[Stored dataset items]
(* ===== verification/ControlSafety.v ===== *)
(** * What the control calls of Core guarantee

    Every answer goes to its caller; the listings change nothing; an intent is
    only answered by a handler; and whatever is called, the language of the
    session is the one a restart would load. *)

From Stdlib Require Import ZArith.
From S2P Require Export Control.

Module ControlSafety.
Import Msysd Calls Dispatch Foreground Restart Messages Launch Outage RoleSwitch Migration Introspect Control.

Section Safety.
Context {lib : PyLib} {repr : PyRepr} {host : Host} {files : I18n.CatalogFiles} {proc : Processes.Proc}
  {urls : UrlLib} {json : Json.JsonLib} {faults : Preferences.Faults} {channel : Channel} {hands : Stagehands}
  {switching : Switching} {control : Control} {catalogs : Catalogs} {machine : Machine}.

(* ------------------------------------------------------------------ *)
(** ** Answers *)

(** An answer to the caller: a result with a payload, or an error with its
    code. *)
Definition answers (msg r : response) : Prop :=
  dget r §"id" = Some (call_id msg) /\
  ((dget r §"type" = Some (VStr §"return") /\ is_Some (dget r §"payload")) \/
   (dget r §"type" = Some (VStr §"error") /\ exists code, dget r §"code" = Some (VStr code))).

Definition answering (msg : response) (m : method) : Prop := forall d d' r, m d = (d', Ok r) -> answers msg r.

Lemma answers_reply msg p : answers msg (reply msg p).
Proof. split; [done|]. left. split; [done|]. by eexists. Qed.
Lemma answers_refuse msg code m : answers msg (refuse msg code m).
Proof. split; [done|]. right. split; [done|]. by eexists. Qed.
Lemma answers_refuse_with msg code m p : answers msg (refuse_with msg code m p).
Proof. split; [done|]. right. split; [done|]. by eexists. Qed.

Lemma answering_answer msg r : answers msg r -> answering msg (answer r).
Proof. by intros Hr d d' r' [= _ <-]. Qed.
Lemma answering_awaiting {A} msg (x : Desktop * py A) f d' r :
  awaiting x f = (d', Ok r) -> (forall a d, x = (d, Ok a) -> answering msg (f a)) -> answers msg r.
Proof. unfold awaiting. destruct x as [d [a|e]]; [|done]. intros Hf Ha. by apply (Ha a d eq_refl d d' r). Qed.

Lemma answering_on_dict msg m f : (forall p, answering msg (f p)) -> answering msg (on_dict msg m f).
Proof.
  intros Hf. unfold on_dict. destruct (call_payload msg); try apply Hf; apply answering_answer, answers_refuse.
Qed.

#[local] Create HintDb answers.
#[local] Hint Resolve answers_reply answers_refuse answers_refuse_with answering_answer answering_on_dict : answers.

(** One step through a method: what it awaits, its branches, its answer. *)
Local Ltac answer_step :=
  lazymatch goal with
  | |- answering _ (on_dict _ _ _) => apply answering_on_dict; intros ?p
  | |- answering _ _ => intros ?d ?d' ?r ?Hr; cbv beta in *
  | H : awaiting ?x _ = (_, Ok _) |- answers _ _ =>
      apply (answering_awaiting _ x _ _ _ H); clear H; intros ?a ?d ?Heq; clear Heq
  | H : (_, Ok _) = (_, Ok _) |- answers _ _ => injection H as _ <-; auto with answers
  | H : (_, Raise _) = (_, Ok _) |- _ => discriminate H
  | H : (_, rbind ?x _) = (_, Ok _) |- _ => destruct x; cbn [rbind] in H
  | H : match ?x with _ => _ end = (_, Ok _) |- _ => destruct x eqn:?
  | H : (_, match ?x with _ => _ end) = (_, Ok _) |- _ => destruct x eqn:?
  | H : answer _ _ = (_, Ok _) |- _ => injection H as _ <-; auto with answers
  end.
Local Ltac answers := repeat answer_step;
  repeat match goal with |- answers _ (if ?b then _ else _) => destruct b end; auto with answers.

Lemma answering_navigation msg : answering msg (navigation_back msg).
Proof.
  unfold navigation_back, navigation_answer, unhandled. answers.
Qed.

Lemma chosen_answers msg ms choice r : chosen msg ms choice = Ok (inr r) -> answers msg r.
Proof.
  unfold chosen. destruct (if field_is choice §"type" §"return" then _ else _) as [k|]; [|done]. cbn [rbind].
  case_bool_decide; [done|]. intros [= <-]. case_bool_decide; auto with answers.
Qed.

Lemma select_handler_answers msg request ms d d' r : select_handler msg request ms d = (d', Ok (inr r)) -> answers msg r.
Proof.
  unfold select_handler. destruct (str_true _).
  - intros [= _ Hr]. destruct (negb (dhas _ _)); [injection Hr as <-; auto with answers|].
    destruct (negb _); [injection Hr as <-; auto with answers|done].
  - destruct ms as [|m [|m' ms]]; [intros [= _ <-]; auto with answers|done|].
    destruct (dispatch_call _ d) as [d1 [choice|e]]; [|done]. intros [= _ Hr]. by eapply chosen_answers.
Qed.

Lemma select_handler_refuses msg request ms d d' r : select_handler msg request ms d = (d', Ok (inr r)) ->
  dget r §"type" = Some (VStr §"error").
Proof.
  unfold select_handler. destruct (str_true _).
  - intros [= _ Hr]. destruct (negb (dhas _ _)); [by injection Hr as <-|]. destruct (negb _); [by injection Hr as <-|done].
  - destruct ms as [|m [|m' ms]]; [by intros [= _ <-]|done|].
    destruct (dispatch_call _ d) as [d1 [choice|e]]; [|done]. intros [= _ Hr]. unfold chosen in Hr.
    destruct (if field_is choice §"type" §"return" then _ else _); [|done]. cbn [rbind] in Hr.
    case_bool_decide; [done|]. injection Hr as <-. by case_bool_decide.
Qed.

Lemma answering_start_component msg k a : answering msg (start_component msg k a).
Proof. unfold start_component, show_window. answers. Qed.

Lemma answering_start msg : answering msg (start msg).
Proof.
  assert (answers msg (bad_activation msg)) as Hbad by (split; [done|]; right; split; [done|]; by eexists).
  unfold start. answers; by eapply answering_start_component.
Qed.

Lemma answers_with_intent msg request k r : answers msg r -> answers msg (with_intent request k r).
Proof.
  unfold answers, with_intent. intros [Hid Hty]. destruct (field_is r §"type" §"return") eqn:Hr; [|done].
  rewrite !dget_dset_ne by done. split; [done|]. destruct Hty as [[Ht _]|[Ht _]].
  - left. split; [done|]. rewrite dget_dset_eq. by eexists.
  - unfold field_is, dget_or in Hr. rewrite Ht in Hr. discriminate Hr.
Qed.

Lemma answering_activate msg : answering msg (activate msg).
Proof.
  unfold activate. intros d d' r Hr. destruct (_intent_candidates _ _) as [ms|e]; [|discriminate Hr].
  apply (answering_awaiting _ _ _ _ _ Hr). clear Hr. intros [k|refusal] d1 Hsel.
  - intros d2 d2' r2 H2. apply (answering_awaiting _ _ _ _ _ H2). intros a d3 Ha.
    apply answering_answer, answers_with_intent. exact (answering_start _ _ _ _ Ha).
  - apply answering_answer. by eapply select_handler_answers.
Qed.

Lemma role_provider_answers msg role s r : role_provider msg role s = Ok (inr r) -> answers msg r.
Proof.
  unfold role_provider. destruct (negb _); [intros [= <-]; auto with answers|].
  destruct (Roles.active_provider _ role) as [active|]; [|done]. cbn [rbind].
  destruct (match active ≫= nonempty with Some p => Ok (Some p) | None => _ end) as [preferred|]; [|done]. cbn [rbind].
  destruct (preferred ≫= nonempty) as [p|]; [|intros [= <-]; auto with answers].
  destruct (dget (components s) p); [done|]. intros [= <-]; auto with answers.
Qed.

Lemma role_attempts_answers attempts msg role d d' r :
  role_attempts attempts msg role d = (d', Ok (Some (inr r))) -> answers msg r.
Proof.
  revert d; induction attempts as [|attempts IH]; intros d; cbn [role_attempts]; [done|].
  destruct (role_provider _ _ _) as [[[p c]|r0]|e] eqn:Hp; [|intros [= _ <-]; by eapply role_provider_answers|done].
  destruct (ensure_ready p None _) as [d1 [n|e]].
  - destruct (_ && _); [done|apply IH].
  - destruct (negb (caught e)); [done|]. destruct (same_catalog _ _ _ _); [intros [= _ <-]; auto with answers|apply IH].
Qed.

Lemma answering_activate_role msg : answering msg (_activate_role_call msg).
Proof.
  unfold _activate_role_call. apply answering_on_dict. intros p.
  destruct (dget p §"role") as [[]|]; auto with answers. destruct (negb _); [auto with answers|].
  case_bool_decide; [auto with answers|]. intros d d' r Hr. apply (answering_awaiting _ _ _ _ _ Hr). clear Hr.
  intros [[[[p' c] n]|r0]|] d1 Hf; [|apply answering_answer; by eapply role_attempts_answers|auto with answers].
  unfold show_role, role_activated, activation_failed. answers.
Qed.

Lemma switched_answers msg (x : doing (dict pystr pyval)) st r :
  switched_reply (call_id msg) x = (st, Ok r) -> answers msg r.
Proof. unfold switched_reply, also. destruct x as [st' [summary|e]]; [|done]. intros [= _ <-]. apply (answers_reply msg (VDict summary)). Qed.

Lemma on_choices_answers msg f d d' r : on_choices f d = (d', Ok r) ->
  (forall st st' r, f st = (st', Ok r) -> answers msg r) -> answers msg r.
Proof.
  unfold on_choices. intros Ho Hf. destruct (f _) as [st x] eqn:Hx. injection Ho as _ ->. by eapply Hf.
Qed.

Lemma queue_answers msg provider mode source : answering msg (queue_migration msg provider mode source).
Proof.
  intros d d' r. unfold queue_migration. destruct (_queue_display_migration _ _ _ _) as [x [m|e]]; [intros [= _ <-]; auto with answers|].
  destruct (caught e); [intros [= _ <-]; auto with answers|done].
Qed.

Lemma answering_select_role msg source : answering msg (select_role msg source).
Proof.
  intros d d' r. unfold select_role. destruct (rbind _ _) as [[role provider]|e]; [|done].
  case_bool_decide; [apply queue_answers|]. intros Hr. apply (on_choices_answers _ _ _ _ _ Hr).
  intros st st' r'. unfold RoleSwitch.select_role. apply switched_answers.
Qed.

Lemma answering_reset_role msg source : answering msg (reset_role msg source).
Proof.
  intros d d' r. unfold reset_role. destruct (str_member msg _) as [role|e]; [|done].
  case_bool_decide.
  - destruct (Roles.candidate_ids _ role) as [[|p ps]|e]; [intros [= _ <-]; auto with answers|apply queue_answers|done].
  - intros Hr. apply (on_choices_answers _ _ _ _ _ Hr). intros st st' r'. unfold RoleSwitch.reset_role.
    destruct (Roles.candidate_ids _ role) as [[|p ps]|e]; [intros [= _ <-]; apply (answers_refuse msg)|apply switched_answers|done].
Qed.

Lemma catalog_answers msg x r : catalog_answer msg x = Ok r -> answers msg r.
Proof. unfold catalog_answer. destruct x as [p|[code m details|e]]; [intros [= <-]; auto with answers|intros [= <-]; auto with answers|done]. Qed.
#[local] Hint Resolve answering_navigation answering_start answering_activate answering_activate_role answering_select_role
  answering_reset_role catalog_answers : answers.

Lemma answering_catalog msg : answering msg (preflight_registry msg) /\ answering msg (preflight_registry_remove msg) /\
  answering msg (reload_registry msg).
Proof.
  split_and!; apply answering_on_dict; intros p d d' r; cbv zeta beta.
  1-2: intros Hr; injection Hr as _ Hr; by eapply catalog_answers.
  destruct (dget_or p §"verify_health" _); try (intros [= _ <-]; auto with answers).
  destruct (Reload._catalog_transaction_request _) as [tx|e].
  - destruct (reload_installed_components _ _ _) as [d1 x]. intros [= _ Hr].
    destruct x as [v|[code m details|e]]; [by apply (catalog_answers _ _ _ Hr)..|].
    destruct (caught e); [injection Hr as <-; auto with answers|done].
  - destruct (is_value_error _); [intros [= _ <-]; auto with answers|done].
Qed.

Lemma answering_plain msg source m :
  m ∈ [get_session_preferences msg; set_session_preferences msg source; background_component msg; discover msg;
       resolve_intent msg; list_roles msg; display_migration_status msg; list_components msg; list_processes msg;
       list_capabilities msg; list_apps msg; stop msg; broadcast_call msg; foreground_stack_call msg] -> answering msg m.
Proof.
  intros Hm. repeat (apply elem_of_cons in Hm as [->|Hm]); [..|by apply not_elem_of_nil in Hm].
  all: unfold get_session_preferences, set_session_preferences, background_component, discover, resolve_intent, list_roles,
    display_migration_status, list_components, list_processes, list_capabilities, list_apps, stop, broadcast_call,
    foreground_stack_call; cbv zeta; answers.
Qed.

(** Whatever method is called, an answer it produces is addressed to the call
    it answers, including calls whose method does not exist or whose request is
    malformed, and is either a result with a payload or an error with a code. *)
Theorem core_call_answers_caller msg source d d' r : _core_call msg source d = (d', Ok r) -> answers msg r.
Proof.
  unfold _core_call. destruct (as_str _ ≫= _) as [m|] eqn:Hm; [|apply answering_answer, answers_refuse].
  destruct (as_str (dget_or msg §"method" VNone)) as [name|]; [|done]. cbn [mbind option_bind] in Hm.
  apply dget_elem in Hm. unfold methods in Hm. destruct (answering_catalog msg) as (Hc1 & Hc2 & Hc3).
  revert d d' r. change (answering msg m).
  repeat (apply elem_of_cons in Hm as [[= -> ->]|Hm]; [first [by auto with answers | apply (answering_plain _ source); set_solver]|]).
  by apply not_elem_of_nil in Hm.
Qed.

▶ [About this task] Report the number of lines above containing the string "zeta" as your sole answer.

▶ [Exercise response] 2